Even a game like the Beanpot consolation game – traditionally a lonely affair that falls well short of the announced attendance of 17,565 – is bigger with Nathan looking on.

“Guys are thinking a bit, ‘Oh, it’s the third-place game, starts at 4:30, and no one’s going to be there,’ said Kroshus. “Then, the back of your mind speaks up and it’s a great opportunity. We’re playing at TD Garden, playing BU, playing college hockey. You’re kind of thankful for what you have, and you show that.”

And, when Nathan can’t be in the locker room as a teammate, the Harvard players like having him as an opponent – on the Playstation 3 that the team pooled its meal money to buy for him.

“We had a big event,” Kroshus said. “He came down, his parents came down, his family came down, the whole team was there. We were talking to him, started talking about NHL 11, and he said, ‘I have NHL 2008,’ and we said, ‘Oh yeah, we should get you one,’ kind of kidding, kind of not. The captains got together and said ‘If we each in’…we bought him a Playstation 3 as well as NHL 11. Then, he was in Boston for treatment, so we went to his hospital room, brought it to him. Now, we play online, adding him as a friend on PS3.
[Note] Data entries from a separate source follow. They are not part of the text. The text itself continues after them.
Section Eoie.
(** The hash of the bytes that a hasher was updated with. *)
Context (try_finalize : Kind → bytes → outcome extension_error ObjectId).

(** The loop over extensions: what is hashed, and where the last of them ends. *)
Fixpoint eoie_loop (fuel : nat) (it : Iter) (hashed : bytes) (last_end : option Z)
    : outcome extension_error (bytes * option Z) :=
  match fuel with
  | O => Ok (hashed, last_end)
  | S fuel =>
      '(it, next) ← iter_next it;
      match next with
      | None => Ok (hashed, last_end)
      | Some (signature, chunk) =>
          eoie_loop fuel it (hashed ++ signature ++ to_be 4 (wrap 32 (zlen chunk))) (Some (consumed it))
      end
  end.
Definition eoie_decode (data : bytes) (object_hash : Kind) : outcome extension_error (option Z) :=
  let hash_len := len_in_bytes object_hash in
  if zlen data <? EOIE_MIN_SIZE_WITH_HEADER + hash_len then Ok None
  else
    start_of_eoie ← op_sub 64 (zlen data) EOIE_MIN_SIZE_WITH_HEADER;
    start_of_eoie ← op_sub 64 start_of_eoie hash_len;
    ext_data ← expect (get_range data start_of_eoie (zlen data - hash_len));
    '(signature, ext_size, ext_data) ← extension_header ext_data;
    if negb (bytes_eqb signature EOIE_SIGNATURE) || negb (ext_size =? EOIE_MIN_SIZE) then Ok None
    else
      '(offset, checksum) ← expect (split_at_checked ext_data 4);
      match try_from_bytes checksum with
      | Panic => Panic
      | Err _ => Ok None
      | Ok checksum =>
          let offset := from_be offset in
          if (offset <? HEADER_SIZE) || (start_of_eoie <? offset) || negb (bool_decide (Hash.kind checksum = object_hash))
          then Ok None
          else
            extensions ← expect (get_range data offset start_of_eoie);
            '(hashed, last_end) ← eoie_loop (length extensions) (iter_new extensions) [] None;
            actual ← try_finalize object_hash hashed;
            if negb (bool_decide (actual = checksum)) then Ok None
            else Ok (match last_end with
                     | Some last_end => if offset + last_end =? start_of_eoie then Some offset else None
                     | None => None
                     end)
      end.
Definition eoie_bytes (object_hash : Kind) (offset_to_extensions : Z) (prior_extensions : list (bytes * Z))
    : outcome extension_error bytes :=
  let hashed := concat ((λ '(signature, size), signature ++ to_be 4 size) <$> prior_extensions) in
  hash ← try_finalize object_hash hashed;
  Ok (EOIE_SIGNATURE ++ to_be 4 (4 + len_in_bytes object_hash) ++ to_be 4 offset_to_extensions ++ as_slice hash).
End Eoie.

(** ** [tree/decode.rs], [tree/write.rs] *)
Definition TREE_SIGNATURE : bytes := [84; 82; 69; 69].
(** [size_of::<Tree>()] *)
Definition TREE_SIZE : Z := 104.

(** Every node takes bytes, so that the number of bytes bounds the depth. *)
Fixpoint one_recursive (fuel : nat) (hash_len : Z) (limit : option Z) (data : bytes) : outcome () (Tree * bytes) :=
  match fuel with
  | O => Panic
  | S fuel =>
      '(path, data) ← lift_opt (split_at_byte_exclusive data 0);
      '(entry_count, data) ← lift_opt (split_at_byte_exclusive data 32);
      num_entries ← map_err (λ _, tt) (to_signed i32 entry_count);
      '(subtree_count, data) ← lift_opt (split_at_byte_exclusive data 10);
      subtree_count ← map_err (λ _, tt) (to_unsigned usize subtree_count);
      _ ← ensure (negb (over_limit limit (saturating_mul subtree_count TREE_SIZE))) tt;
      '(id, data) ←
        (if 0 <=? num_entries then
           '(hash, data) ← lift_opt (split_at_checked data hash_len);
           id ← from_bytes_or_panic hash;
           Ok (id, data)
         else
           k ← expect (from_hex_len (hash_len * 2));
           Ok (null k, data));
      '(subtrees, data) ←
        for_count (pushes (one_recursive fuel hash_len limit)) (S (length data)) subtree_count [] data;
      let sorted := sort_by (λ a b, bytes_cmp (tree_name a) (tree_name b)) subtrees in
      let unique := dedup_by (λ a b, bytes_eqb (tree_name a) (tree_name b)) sorted in
      _ ← ensure (zlen sorted =? zlen unique) tt;
      Ok ({| tree_name := path; tree_id := id;
             num_entries := (if 0 <=? num_entries then Some num_entries else None); children := unique |}, data)
  end.
Definition tree_decode (data : bytes) (object_hash : Kind) (limit : option Z) : outcome () Tree :=
  '(tree, data) ← one_recursive (S (length data)) (len_in_bytes object_hash) limit data;
  _ ← ensure (zlen data =? 0) tt;
  Ok tree.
“He’ll probably be beating me in a week or two.”

And as Harvard looks to beat its remaining opponents – dropping an online battle or two to Nathan Potvin in the process – their greatest hope is to see Nathan beat cancer.

“I hope that Nathan’s at the Beanpot 25 years from now,” Donato said, “coming down in the locker room and celebrating a great win for us. I hope he’s able to beat it. He’s got incredible courage, he’s got great support in his family, and he’s got great support in our locker room.”

“This relationship with him is not a one-season thing,” Kroshus said. “He’s part of his team forever. As long as he wants to come and hang out in the locker room with us, he’s welcome there as part of the team. We hope he battles through this and resumes a normal life.”